Hace varios días tengo en mente un tema del que quería escribir pero no había encontrado las palabras. Hasta hoy.
En este momento me encuentro en la casa de un paciente. Llevo 2 meses preparándole remedios para una enfermedad clásica del siglo XXI que normalmente tarda de 6 a 18 meses en curar. Así es que todavía estaré en su casa unos 6 meses más. Y para hacerme sentir cómoda, el paciente me asignó una oficina donde puedo preparar mis pociones, tés e infusiones para que se mejore. Y también me asignó una computadora y una impresora, por lo que pudiera ofrecerse.
Para instalarme mi nuevo equipo, el paciente envío al Sr. Impresoras. Él es una de esas personas que trabajan en el área de Sistemas y que te ayudan cuando la tecnología no es amable contigo. El Sr. Impresoras hace un trabajo en particular: te ayuda a mover tu computadora de lugar cuando hay algún cambio de oficina o te conecta y configura el equipo nuevo cuando te lo acaban de asignar. También se encarga de todo lo relacionado con impresiones, desde el tóner hasta proporcionar paquetes de hojas blancas.
En mi primer encuentro con el Sr. Impresoras, cuando vino a instalarme mi equipo nuevo, traté de ser especialmente amable. De entrada, su persona me causó compasión: una persona bajita, de unos 35 años. Por su forma de hablar se nota que no recibió una educación dedicada. Me imaginé que su sueldo no era generoso y sentí algo de pena. Así es que respondí a todas sus preguntas y no esquivé sus interacciones. Me sentí un poco molesta de que empezara a llamarme “Amiga”. Nunca me han gustado las personas extrañas que usan esa palabra para dirigirse a mí y menos cuando lo combinan con el muy formal “oiga”. En fin, recordé la pena que había sentido por él y me aguanté las ganas de ignorarlo. Su última pregunta me incomodó: “¿Es usted soltera?”. A lo cual únicamente asentí con la cabeza. “¡Qué suerte tiene! Así puede hacer lo que quiera. Se puede divertir los fines de semana. Y no tiene que pedirle permiso a nadie”. Este comentario terminó con cualquier pena o compasión que pudiera sentir por él. Simplemente, no fue el comentario adecuado para una mujer feminista por convicción.

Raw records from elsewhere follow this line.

Lemma take_frame_op a f r : take_frame a f = Some r -> 0 <= f_op f < 16 /\
  (is_control_op (f_op f) = true \/ (is_control_op (f_op f) = false /\ is_data_op (f_op f) = true /\ a = None) \/
   (is_control_op (f_op f) = false /\ is_data_op (f_op f) = false /\ f_op f = NN_WS_OPCODE_FRAGMENT /\ started a = true)).
Proof.
  unfold take_frame, is_control_op, is_data_op. destruct (Z.eqb_spec (f_op f) NN_WS_OPCODE_PING) as [->|]; [split; [by split|by left]|].
  destruct (Z.eqb_spec (f_op f) NN_WS_OPCODE_PONG) as [->|]; [split; [by split|by left]|]. cbn [orb].
  destruct (Z.eqb_spec (f_op f) NN_WS_OPCODE_TEXT) as [->|]; [destruct a; [done|]; split; [by split|right; left; done]|].
  destruct (Z.eqb_spec (f_op f) NN_WS_OPCODE_BINARY) as [->|]; [destruct a; [done|]; split; [by split|right; left; done]|]. cbn [orb].
  destruct (Z.eqb_spec (f_op f) NN_WS_OPCODE_FRAGMENT) as [->|]; [|done]. destruct a as [[op b]|]; [|done]. split; [by split|]. right; right. done.
Qed.

Lemma take_frame_final a f a' m : take_frame a f = Some (a', m) -> m = None <-> f_fin f = false.
Proof.
  unfold take_frame. destruct (is_control_op (f_op f)); [destruct (f_fin f); [|done]; naive_solver|].
  destruct (if is_data_op (f_op f) then _ else _) as [m0|]; [|done]. cbn. destruct (f_fin f); naive_solver.
Qed.

Lemma op_not_close a f r : take_frame a f = Some r -> (f_op f =? NN_WS_OPCODE_CLOSE) = false.
Proof.
  intros Ht. destruct (take_frame_op a f r Ht) as [_ H]. destruct (Z.eqb_spec (f_op f) NN_WS_OPCODE_CLOSE) as [E|]; [|done]. rewrite E in H. naive_solver.
Qed.

Lemma data_op_byte op : is_data_op op = true -> 0 <= op < 16 /\ Z.land (first_byte_of true op) NN_SWS_FRAME_BITMASK_OPCODE = op /\ (op =? NN_WS_OPCODE_BINARY) || (op =? NN_WS_OPCODE_TEXT) = true.
Proof. unfold is_data_op. intros [->%Z.eqb_eq| ->%Z.eqb_eq]%orb_prop; by repeat split. Qed.

Lemma data_op_bits op : is_data_op op = true ->
  has_bit (first_byte_of true op) NN_SWS_FRAME_BITMASK_FIN = true /\ Z.land (first_byte_of true op) 0x7F = op /\
  Z.land (Z.land (first_byte_of true op) 0x7F) NN_SWS_FRAME_BITMASK_OPCODE = op /\ (op =? NN_WS_OPCODE_BINARY) || (op =? NN_WS_OPCODE_TEXT) = true.
Proof. unfold is_data_op. intros [->%Z.eqb_eq| ->%Z.eqb_eq]%orb_prop; by repeat split. Qed.
Lemma control_op_byte op : is_control_op op = true ->
  has_bit (first_byte_of true op) NN_SWS_FRAME_BITMASK_FIN = true /\ Z.land (Z.land (first_byte_of true op) 0x7F) NN_SWS_FRAME_BITMASK_OPCODE = op /\
  Z.land (first_byte_of true op) 0x7F = op /\ (op =? NN_WS_OPCODE_PING) || (op =? NN_WS_OPCODE_PONG) = true.
Proof. unfold is_control_op. intros [->%Z.eqb_eq| ->%Z.eqb_eq]%orb_prop; by repeat split. Qed.

Definition received_phase (i : inbound) : Prop := exists st, in_state i = Some st /\ received_state st.

Section Receiver.
  Context {S : Type} (rm : S -> wworld -> addr -> result (S * wworld)) (rcvmaxsize : Z) (alloc : Z -> bool) (mode : Z).
  Context (Hmode : mode = NN_WS_SERVER \/ mode = NN_WS_CLIENT).

Abbreviation masked := (bool_decide (mode = NN_WS_SERVER)).
Abbreviation acceptable := (frame_ok rcvmaxsize alloc masked).

(** The rest of the payload is asked for. *)
Lemma receive_payload_ok s w a f r reason : acceptable a f -> take_frame a f = Some r -> partial_ok a -> 0 < f_len f ->
  parsed a f (sin w) -> holds a (sin w) -> in_chunk_len (sin w) = f_len f ->
  (forall m, f_mask f = Some m -> exists off, in_mask (sin w) = Some off /\ take 4 (drop off (in_hdr (sin w))) = m) ->
  exists k, receive_payload alloc rm rcvmaxsize s w reason = continues k s w /\ continuation_ok a f (on_wire f) k.
Proof.
  intros (Hm & Hml & Hp & H32 & Hlim) Ht Ha Hlen [[Hh Hc Hfr] Hop Hctl Hmsk Hfin Hco Hct Hmh Hf0] Hh' Hcl Hmask. unfold receive_payload. rewrite Hco, Hcl.
  destruct (is_control_op (f_op f)) eqn:Ec.
  - eexists (KRecv _ _). split; [reflexivity|]. split; [|split; [|split; [done|split; [by unfold asked_for, awaited_after; ws_simpl; rewrite app_nil_r|by left]]]].
    + apply PPayload; rewrite ?Ec; ws_simpl; try done. constructor; try done; cbn; rewrite ?Ec; done.
    + unfold asked_for. ws_simpl. unfold on_wire, f_len. destruct (f_mask f); by rewrite ?apply_mask_length.
  - destruct Hlim as [Hal Hsz].
    assert (Htot : in_total (sin w) + f_len f < 2 ^ 64 /\ (0 <= rcvmaxsize -> in_total (sin w) + f_len f <= rcvmaxsize) /\ 0 <= in_total (sin w)).
    { unfold holds in Hh'. destruct a as [[op b]|]; cbn [default] in Hsz; destruct Hsz as [(H1 & H2 & H3) _]; destruct Hh' as [_ Et]; rewrite Et; cbn [length] in *; lia. }
    rewrite wrap_small by (unfold in_range; lia).
    assert (Hchk : bool_decide (0 <= rcvmaxsize) && bool_decide (in_total (sin w) + f_len f > rcvmaxsize) = false).
    { destruct (decide (0 <= rcvmaxsize)) as [H0|H0]; [|by rewrite (bool_decide_eq_false_2 _ H0)]. rewrite (bool_decide_false (_ > _)) by lia. apply andb_false_r. }
    rewrite Hchk, Hal. mred. eexists (KRecv _ _). split; [reflexivity|]. split; [|split; [|split; [done|split; [by unfold asked_for, awaited_after; ws_simpl; rewrite app_nil_r|by left]]]].
    + apply PPayload; rewrite ?Ec; ws_simpl; try done; [constructor; try done; cbn; by rewrite ?Ec|].
      eexists. split; [reflexivity|]. unfold holds in Hh'. destruct a as [[op b]|]; destruct Hh' as [Hcc ->].
      * split; [done|]. by rewrite Hcc.
      * by rewrite Hcc.
    + unfold asked_for. ws_simpl. unfold on_wire, f_len. destruct (f_mask f); by rewrite ?apply_mask_length.
Qed.
Lemma continues_set k (s : S) w i : continues k s (set_sin w i) = continues k s w.
Proof. by destruct k. Qed.

(** The mask is the only extension of a small frame. *)
Lemma no_ext f : (forall m, f_mask f = Some m -> length m = 4%nat /\ bytes_ok m) -> head_ext f = [] -> f_mask f = None /\ f_len f <= 125 /\ size_code (f_len f) = f_len f.
Proof.
  unfold head_ext. intros Hm [E1 E2]%app_eq_nil. pose proof (f_len_nonneg f). unfold size_ext in E1. unfold size_code.
  destruct (Z.leb_spec (f_len f) 125); [|exfalso].
  { destruct (f_mask f) as [m|]; [|done]. destruct (Hm m eq_refl) as [Hl _]. cbn in E2. by subst m. }
  destruct (_ <=? _); apply (f_equal length) in E1; by rewrite be_bytes_length in E1.
Qed.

Pero lo peor aún no llegaba. Después de nuestra breve interacción, lo empecé a encontrar espiándome en los pasillos. Y aún si lo veía de lejos y apresuraba el paso para esquivarlo, el Sr. Impresoras no dudaba en gritar a todo pulmón “¡Amiga, amiga! ¿Cómo está usted?”. Mi sentido de respeto por cualquier ser viviente, me obligaba a detenerme y responder su saludo, mismo que el Sr. Impresoras siempre completaba con su inadecuado comentario “Oiga, qué suerte tiene de ser soltera. Así puede hacer lo que quiera. Se puede divertir los fines de semana. Y no tiene que pedirle permiso a nadie. ¿O no?”
Después de unas 5 ó 6 interacciones de este estilo, y tomando en cuenta que no puedo ser tan irrespetuosa como para ignorar sus alaridos, decidí esconderme. Por ridícula que parezca, esa ha sido mi estrategia desde hace unas 4 semanas. Y ha funcionado.
Hoy, cuando caminaba por uno de los pasillos, lo vi a lo lejos. Así es que rápidamente, di media vuelta y me refugié en el baño de damas el tiempo suficiente como para que el Sr. Impresoras me dejara el camino libre para volver a mi refugio.
¿Número de interacciones evitadas a la fecha? Aproximadamente 5. ¡Touché!